→ **Required action**: A line belongs in the answer only if it contains the word "dockerOnly"; copy every such line from the listing below.

→ **Information**:
(* ===== verification/Cli.v ===== *)
(** The command line (cmd/firedrill/main.go) and the embedded templates
    (pkg/spec/assets.go): each command on its parsed flags, and the exit code the
    process ends with. The flag parser is third-party. *)

From Stdlib Require Import ZArith Lia Ascii String SpecFloat.
From stdpp Require Import base option list gmap strings sorting.
From S2P Require Import Prelude GoStrings Float64 Spec Disk Evidence World Interfaces Print Drill.
From S2P Require Verify Sign Gate Reports Gc.

Definition exitFailed : Z := 1.
Definition exitError : Z := 2.

(** How a command ends: it returns nil, calls [os.Exit], returns an error, or
    panics. *)
Inductive exit : Type :=
| Done
| Exit (code : Z)
| Fails (e : error)
| Panics.

(** What [main] makes of it: the exit code, and the message on stderr. *)
Definition main_exit (r : exit) : Z * string :=
  match r with
  | Done => (0, EmptyString)
  | Exit c => (c, EmptyString)
  | Fails e => (exitError, "error: " +:+ Error e +:+ nl)
  | Panics => (2, EmptyString)
  end.

Definition exit_code (r : exit) : Z := fst (main_exit r).

(** * Templates *)

Section Templates.
Context (templates : gmap string string).    (* the embedded files, by name *)

Definition TemplateDrivers : list string :=
  sort_Strings (List.map (fun n => TrimSuffix n ".yaml") ((map_to_list templates).*1)).

Definition Template (driver : string) : result string :=
  match templates !! (driver +:+ ".yaml") with
  | Some doc => Ok doc
  | None => Err (ENew ("no template for driver " +:+ quote driver +:+ " (available: " +:+
                       Join TemplateDrivers ", " +:+ ")"))
  end.
End Templates.

(** * Flags *)

Record RunFlags := {
  run_All : bool; run_File : string; run_EvidenceDir : string; run_KeyDir : string; run_DryRun : bool }.

Record GateFlags := {
  gf_EvidenceDir : string; gf_Format : string; gf_FromSpec : string; gf_By : string;
  gf_PubPath : string; gf_DrillNames : list string; gf_ControlNames : list string;
  gf_MaxAge : Duration; gf_RequireSigned : bool; gf_AllowUnverified : bool }.

Section Cli.
Context {X : Type} {CK : Verify.Clock (World X)} {EC : EvidenceCodec} {CR : Sign.Crypto}
  {VC : Sign.EnvelopeCodec} {SS : SliceSort}.

Abbreviation W := (World X).

(** The terminal, the YAML documents of a spec file, and the JSON encoders. *)
Context (dp : Deps X) (stdout : string -> M X unit) (color : bool) (version : string)
  (spec_file : string -> result (list (result Drill)))
  (gate_json : Gate.GateReport -> result string) (controls_json : Reports.ControlReport -> result string).

Definition say (s : string) : M W unit := on_ext (stdout s).
Definition say_each {A} (line : A -> string) (xs : list A) : M W unit :=
  mfold (fun _ x => say (line x)) tt xs.

Definition reading {A} (f : Disk -> A) : M W A := fun w => (f (w_disk w), w).

(** ** [init], [schema], [validate] *)

Definition init_cmd (templates : gmap string string) (driver out : string) (force : bool) : M W exit :=
  match Template templates driver with
  | Err e => mret (Fails e)
  | Ok doc =>
      let! exists_ := reading (Exists out) in
      if exists_ && negb force then
        mret (Fails (ENew (out +:+ " already exists (use --force to overwrite)")))
      else
        let! e := on_disk (WriteFile (disk dp) out doc) in
        match e with
        | Some err => mret (Fails err)
        | None =>
            let! _ := say ("✓ wrote " +:+ out +:+ " (driver " +:+ driver +:+ ")" +:+ nl +:+
              "  edit the source and checks, then: firedrill validate -f " +:+ out +:+ nl) in
            mret Done
        end
  end.

Definition schema_cmd (schema outPath : string) : M W exit :=
  if negb (is_empty outPath) then
    let! e := on_disk (WriteFile (disk dp) outPath schema) in
    mret match e with Some err => Fails err | None => Done end
  else let! _ := say schema in mret Done.

Definition validate_line (d : Drill) : string :=
  let sp := drill_Spec d in
  "✓ drill " +:+ quote (drill_Name d) +:+ " — " +:+ itoa (Z.of_nat (List.length (Spec.Verify sp))) +:+
  " checks, driver " +:+ src_Driver (spec_Source sp) +:+ ", sandbox " +:+ Provider (spec_Sandbox sp) +:+
  " (ttl " +:+ Duration_String (TTL (spec_Sandbox sp)) +:+ ")" +:+ nl.

Definition validate_cmd (file : string) : M W exit :=
  match LoadAll (spec_file file) with
  | Err e => mret (Fails e)
  | Ok drills =>
      let! _ := say_each validate_line drills in
      let! _ := say ("✓ " +:+ file +:+ " is valid — " +:+ itoa (Z.of_nat (List.length drills)) +:+
                     " drill(s)" +:+ nl) in
      mret Done
  end.

(** ** [run] *)

Definition run_options (fl : RunFlags) : Options X := {|
  Printer := Some (stdout, color); opt_EvidenceDir := run_EvidenceDir fl;
  opt_KeyDir := run_KeyDir fl; opt_Version := version |}.

Definition run_all (fl : RunFlags) (drills : list Drill) : M W exit :=
  let! outs := RunAll dp drills (run_options fl) in
  match outs with
  | None => mret Panics
  | Some outs =>
      match Reports.WriteScorecard outs with
      | None => mret Panics
      | Some (text, t) =>
          let! _ := say text in
          mret (if 0 <? Reports.errored t then Exit exitError
                else if 0 <? Reports.failed t then Exit exitFailed else Done)
      end
  end.

Definition run_one (fl : RunFlags) (d : Drill) : M W exit :=
  let! out := Run dp d (run_options fl) in
  match out with
  | Panicked => mret Panics
  | Ran _ _ (Some err) => mret (Fails err)
  | Ran None _ None => mret Panics
  | Ran (Some e) path None =>
      let! _ := on_ext (Summary stdout color e path (Spec.Sign (spec_Report (drill_Spec d)))) in
      mret (if negb (ev_Verified e) then Exit exitFailed else Done)
  end.

Definition dry_run_text (d : Drill) : string :=
  let sp := drill_Spec d in
  "dry run — would provision " +:+ Provider (spec_Sandbox sp) +:+ " sandbox " +:+
  Image (spec_Sandbox sp) +:+ " (ttl " +:+ Duration_String (TTL (spec_Sandbox sp)) +:+ "), restore " +:+
  URI (src_From (spec_Source sp)) +:+ ", run " +:+ itoa (Z.of_nat (List.length (Spec.Verify sp))) +:+
  " checks".

(** At most one argument reaches the command. *)
Definition run_cmd (fl : RunFlags) (args : list string) : M W exit :=
  match LoadAll (spec_file (run_File fl)) with
  | Err e => mret (Fails e)
  | Ok drills =>
      let n := itoa (Z.of_nat (List.length drills)) in
      let p text := on_ext (Info stdout text) in
      if run_All fl then
        match args with
        | _ :: _ => mret (Fails (ENew "--all and a drill name are mutually exclusive"))
        | [] =>
            if run_DryRun fl then
              let! _ := p ("dry run — would run " +:+ n +:+ " drill(s) from " +:+ run_File fl) in mret Done
            else run_all fl drills
        end
      else
        match args with
        | [] => mret (Fails (ENew ("provide a drill name or --all (file contains " +:+ n +:+ " drills)")))
        | name :: _ =>
            match FindDrill drills name with
            | Err e => mret (Fails e)
            | Ok d =>
                if run_DryRun fl then let! _ := p (dry_run_text d) in mret Done
                else run_one fl d
            end
        end
  end.

(** ** [gate] *)

Definition trusted_key (pubPath : string) (d : Disk) : result (option string) :=
  if is_empty pubPath then Ok None
  else match ReadFile (disk dp) pubPath d with
       | Err e => Err e
       | Ok data =>
           match Sign.ParsePublicKeyPEM data with
           | Err e => Err (EWrap "" e (": " +:+ pubPath))
           | Ok k => Ok (Some k)
           end
       end.

(** The subjects the flags name. *)
Definition gate_subjects (fl : GateFlags) : result (list string) :=
  let subjects := if String.eqb (gf_By fl) "control" then gf_ControlNames fl else gf_DrillNames fl in
  if negb (is_empty (gf_FromSpec fl)) then
    if String.eqb (gf_By fl) "control" then
      Err (ENew "--from-spec lists drills; it cannot be combined with --by control")
    else match LoadAll (spec_file (gf_FromSpec fl)) with
         | Err e => Err e
         | Ok drills => Ok (subjects ++ List.map drill_Name drills)
         end
  else Ok subjects.

Definition gate_options (fl : GateFlags) (subjects : list string) (trusted : option string)
  : Gate.GateOptions := {|
  Gate.gate_Dir := gf_EvidenceDir fl; Gate.gate_MaxAge := gf_MaxAge fl; Gate.By := gf_By fl;
  Gate.Subjects := subjects; Gate.RequireSigned := isSome trusted || gf_RequireSigned fl;
  Gate.gate_PublicKey := trusted; Gate.AllowUnverified := gf_AllowUnverified fl;
  Gate.gate_Now := zero_time |}.

Definition gate_cmd (fl : GateFlags) : M W exit :=
  match gate_subjects fl with
  | Err e => mret (Fails e)
  | Ok subjects =>
      let! k := reading (trusted_key (gf_PubPath fl)) in
      match k with
      | Err e => mret (Fails e)
      | Ok trusted =>
          let! now := Verify.Now in
          let! r := reading (fun d => Gate.Gate (disk dp) d (gate_options fl subjects trusted) now) in
          match r with
          | Err e => mret (Fails e)
          | Ok rep =>
              let text := if String.eqb (gf_Format fl) "text" then Ok (Gate.WriteText rep)
                          else if String.eqb (gf_Format fl) "json" then gate_json rep
                          else Err (ENew ("unsupported format " +:+ quote (gf_Format fl) +:+
                                          " (text|json)")) in
              match text with
              | Err e => mret (Fails e)
              | Ok t =>
                  let! _ := say t in
                  mret (if 0 <? Gate.rep_Violations rep then Exit exitFailed else Done)
              end
          end
      end
  end.

(** ** [history], [controls] *)

Definition history_cmd (dir drill : string) : M W exit :=
  let! r := reading (fun d => Reports.LoadHistory (disk dp) d dir drill) in
  match r with
  | Err e => mret (Fails e)
  | Ok es =>
      match Reports.WriteHistory es with
      | None => mret Panics
      | Some t => let! _ := say t in mret Done
      end
  end.

(** The output file is created before the format is looked at. Writes to it are
    not checked by the Markdown writer. *)
Definition controls_cmd (dir format outPath : string) : M W exit :=
  let! now := Verify.Now in
  let! r := reading (fun d => Reports.BuildControlReport (disk dp) d dir now) in
  match r with
  | Err e => mret (Fails e)
  | Ok rep =>
      let! created := if negb (is_empty outPath) then on_disk (WriteFile (disk dp) outPath EmptyString)
                      else mret None in
      match created with
      | Some e => mret (Fails e)
      | None =>
          let put t := if negb (is_empty outPath) then on_disk (WriteFile (disk dp) outPath t)
                       else let! _ := say t in mret None in
          if String.eqb format "markdown" || String.eqb format "md" then
            let! _ := put (Reports.WriteMarkdown rep) in mret Done
          else if String.eqb format "json" then
            match controls_json rep with
            | Err e => mret (Fails e)
            | Ok t => let! e := put t in mret match e with Some err => Fails err | None => Done end
            end
          else mret (Fails (ENew ("unsupported format " +:+ quote format +:+ " (markdown|json)")))
      end
  end.

(** ** [keygen], [verify-evidence] *)

Definition keygen_cmd (generated : result (string * string)) (pkix : string -> result string)
  (dir : string) : M W exit :=
  match (if is_empty dir then Sign.DefaultKeyDir (UserHomeDir dp) else Ok dir) with
  | Err e => mret (Fails e)
  | Ok dir =>
      let! r := on_disk (Sign.GenerateKeypair (disk dp) generated pkix dir) in
      match r with
      | Err e => mret (Fails e)
      | Ok (priv, pub) =>
          let! _ := say ("private key: " +:+ priv +:+ nl +:+ "public key:  " +:+ pub +:+ nl) in
          mret Done
      end
  end.

Definition bundle_text (b : Sign.BundleResult) : string :=
  (if negb (is_empty (Sign.SignerFingerprint b)) then
     "✓ signature valid — evidence is intact (signer " +:+ Sign.SignerFingerprint b +:+ ")" +:+ nl
   else "✓ signature valid — evidence is intact" +:+ nl) +:+
  (if Sign.AttestationChecked b then
     "✓ attestation valid (in-toto/DSSE, key from " +:+ Sign.KeySource b +:+ ")" +:+ nl
   else EmptyString) +:+
  String.concat EmptyString (List.map (fun n => "– " +:+ n +:+ nl) (Sign.Notes b)).

(** Exactly one argument reaches the command. *)
Definition verify_evidence_cmd (pubPath keyDir path : string) : M W exit :=
  let! k := reading (trusted_key pubPath) in
  match k with
  | Err e => mret (Fails e)
  | Ok trusted =>
      let dir := if is_empty keyDir && is_empty pubPath then
                   match Sign.DefaultKeyDir (UserHomeDir dp) with Ok d => d | Err _ => keyDir end
                 else keyDir in
      let! r := reading (Sign.VerifyBundle (disk dp) path trusted dir) in
      match r with
      | Err e => mret (Fails e)
      | Ok b => let! _ := say (bundle_text b) in mret Done
      end
  end.

(** ** [gc] *)

(** [None] is the nil dereference of a sweep with neither result nor error. *)
Definition printRes (kind : string) (r : option Gc.Result * option error) : option string :=
  match r with
  | (_, Some err) => Some ("– " +:+ kind +:+ " sweep unavailable: " +:+ Error err +:+ nl)
  | (None, None) => None
  | (Some res, None) => Some (
      String.concat EmptyString
        (List.map (fun x => "✗ reaped " +:+ x +:+ nl) (Gc.Reaped res) ++
         List.map (fun x => "· kept   " +:+ x +:+ nl) (Gc.gc_Skipped res) ++
         List.map (fun x => "! error  " +:+ x +:+ nl) (Gc.Errors res)) +:+
      (if (List.length (Gc.Reaped res) + List.length (Gc.gc_Skipped res) +
           List.length (Gc.Errors res) =? 0)%nat
       then "· no " +:+ kind +:+ " sandboxes found" +:+ nl else EmptyString))
  end.

(** Every failure is printed; the command succeeds. *)
Definition gc_cmd (sweep_docker sweep_k8s : Gc.Options -> M W (option Gc.Result * option error))
  (o : Gc.Options) (dockerOnly k8sOnly : bool) : M W exit :=
  let sweep (skip : bool) kind (f : Gc.Options -> M W (option Gc.Result * option error)) :=
    if skip then mret true
    else let! r := f o in
         match printRes kind r with
         | None => mret false
         | Some text => let! _ := say text in mret true
         end in
  let! ok := sweep k8sOnly "docker" sweep_docker in
  if negb ok then mret Panics else
  let! ok := sweep dockerOnly "kubernetes" sweep_k8s in
  if negb ok then mret Panics else
  mret Done.
End Cli.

→ **Written answer**:
  (o : Gc.Options) (dockerOnly k8sOnly : bool) : M W exit :=
  let! ok := sweep dockerOnly "kubernetes" sweep_k8s in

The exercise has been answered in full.